Lemma drain_turn d :
  wf d ->
  drain d =
  match turn d with
  | Return None _ => Some []
  | Return (Some (Err e)) _ => Some [Err e]
  | Return (Some (Ok out)) d' => cons (Ok out) <$> drain d'
  | Continue d' => drain d'
  end.
Proof.
  intros Hw. unfold drain at 1. cbn [items]. unfold poll_next at 1. cbn [poll]. pose proof (turn_spec d Hw) as Ht.
  destruct (turn d) as [[[out|e]|] d'|d']; [| done | done|].
  - destruct Ht as [? ?]. f_equal. apply items_fuel; [done|lia..].
  - destruct Ht as [Hl Hw']. unfold drain. cbn [items]. unfold poll_next at 1.
    rewrite (poll_fuel (S (measure d')) (measure d)) by (done || lia).
    destruct (poll_spec (measure d) d' Hw' Hl) as (item & d'' & E & Hi). rewrite E.
    destruct item as [[out|e]|]; [|done..]. specialize (Hi out eq_refl) as [? ?]. f_equal. apply items_fuel; [done|lia..].
Qed.

Lemma drain_total d : wf d -> ∃ l, drain d = Some l.
Proof.
  induction d as [d IH] using (well_founded_induction (well_founded_ltof _ measure)). unfold ltof in IH. intros Hw.
  rewrite drain_turn by done. pose proof (turn_spec d Hw) as Ht. destruct (turn d) as [[[out|e]|] d'|d']; [|by eexists..|].
  - destruct (IH d') as [l ->]; [tauto..|]. by eexists.
  - apply IH; tauto.
Qed.

(** ** Decoding *)

(** The bytes still to come are [cs], in these pieces. *)
Definition feeds (d : t) (cs : list Bytes) : Prop := inner d = (Ok <$> cs) ∧ (eof d = true -> cs = []).

Lemma fill_feeds d cs :
  feeds d cs ->
  match fill d with
  | Continue d' => ∃ cs', feeds d' cs' ∧ state d' = state d ∧ buf d' ++ concat cs' = buf d ++ concat cs
  | Return item _ => eof d = true ∧ ∃ e, item = Some (Err e)
  end.
Proof.
  intros [Hi He]. unfold fill. destruct (eof d) eqn:Ee; [split; [done|by eexists]|]. rewrite Hi.
  destruct cs as [|c cs]; cbn.
  - exists []. repeat split; cbn; done.
  - exists cs. repeat split; cbn; [done|]. by rewrite <- app_assoc.
Qed.

(** A pass that only reads changes nothing that is still to be decoded. *)
Definition reads (d : t) (cs : list Bytes) (d' : t) : Prop :=
  ∃ cs', feeds d' cs' ∧ state d' = state d ∧ buf d' ++ concat cs' = buf d ++ concat cs.

Lemma header_cut d cs pos :
  find_crlf (buf d) = Some pos ->
  find_crlf (buf d ++ concat cs) = Some pos ∧ take pos (buf d ++ concat cs) = take pos (buf d) ∧
  drop (pos + 2) (buf d ++ concat cs) = drop (pos + 2) (buf d) ++ concat cs.
Proof.
  intros E. pose proof (find_crlf_le _ _ E). split; [by apply find_crlf_app|].
  rewrite take_app_le, drop_app_le by lia. done.
Qed.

• • •

### [Task directions]
From the first entry above to the last, repeat everything exactly.

### [Result of this exercise]
Lemma drain_turn d :
  wf d ->
  drain d =
  match turn d with
  | Return None _ => Some []
  | Return (Some (Err e)) _ => Some [Err e]
  | Return (Some (Ok out)) d' => cons (Ok out) <$> drain d'
  | Continue d' => drain d'
  end.
Proof.
  intros Hw. unfold drain at 1. cbn [items]. unfold poll_next at 1. cbn [poll]. pose proof (turn_spec d Hw) as Ht.
  destruct (turn d) as [[[out|e]|] d'|d']; [| done | done|].
  - destruct Ht as [? ?]. f_equal. apply items_fuel; [done|lia..].
  - destruct Ht as [Hl Hw']. unfold drain. cbn [items]. unfold poll_next at 1.
    rewrite (poll_fuel (S (measure d')) (measure d)) by (done || lia).
    destruct (poll_spec (measure d) d' Hw' Hl) as (item & d'' & E & Hi). rewrite E.
    destruct item as [[out|e]|]; [|done..]. specialize (Hi out eq_refl) as [? ?]. f_equal. apply items_fuel; [done|lia..].
Qed.

Lemma drain_total d : wf d -> ∃ l, drain d = Some l.
Proof.
  induction d as [d IH] using (well_founded_induction (well_founded_ltof _ measure)). unfold ltof in IH. intros Hw.
  rewrite drain_turn by done. pose proof (turn_spec d Hw) as Ht. destruct (turn d) as [[[out|e]|] d'|d']; [|by eexists..|].
  - destruct (IH d') as [l ->]; [tauto..|]. by eexists.
  - apply IH; tauto.
Qed.

(** ** Decoding *)

(** The bytes still to come are [cs], in these pieces. *)
Definition feeds (d : t) (cs : list Bytes) : Prop := inner d = (Ok <$> cs) ∧ (eof d = true -> cs = []).

Lemma fill_feeds d cs :
  feeds d cs ->
  match fill d with
  | Continue d' => ∃ cs', feeds d' cs' ∧ state d' = state d ∧ buf d' ++ concat cs' = buf d ++ concat cs
  | Return item _ => eof d = true ∧ ∃ e, item = Some (Err e)
  end.
Proof.
  intros [Hi He]. unfold fill. destruct (eof d) eqn:Ee; [split; [done|by eexists]|]. rewrite Hi.
  destruct cs as [|c cs]; cbn.
  - exists []. repeat split; cbn; done.
  - exists cs. repeat split; cbn; [done|]. by rewrite <- app_assoc.
Qed.

(** A pass that only reads changes nothing that is still to be decoded. *)
Definition reads (d : t) (cs : list Bytes) (d' : t) : Prop :=
  ∃ cs', feeds d' cs' ∧ state d' = state d ∧ buf d' ++ concat cs' = buf d ++ concat cs.

Lemma header_cut d cs pos :
  find_crlf (buf d) = Some pos ->
  find_crlf (buf d ++ concat cs) = Some pos ∧ take pos (buf d ++ concat cs) = take pos (buf d) ∧
  drop (pos + 2) (buf d ++ concat cs) = drop (pos + 2) (buf d) ++ concat cs.
Proof.
  intros E. pose proof (find_crlf_le _ _ E). split; [by apply find_crlf_app|].
  rewrite take_app_le, drop_app_le by lia. done.
Qed.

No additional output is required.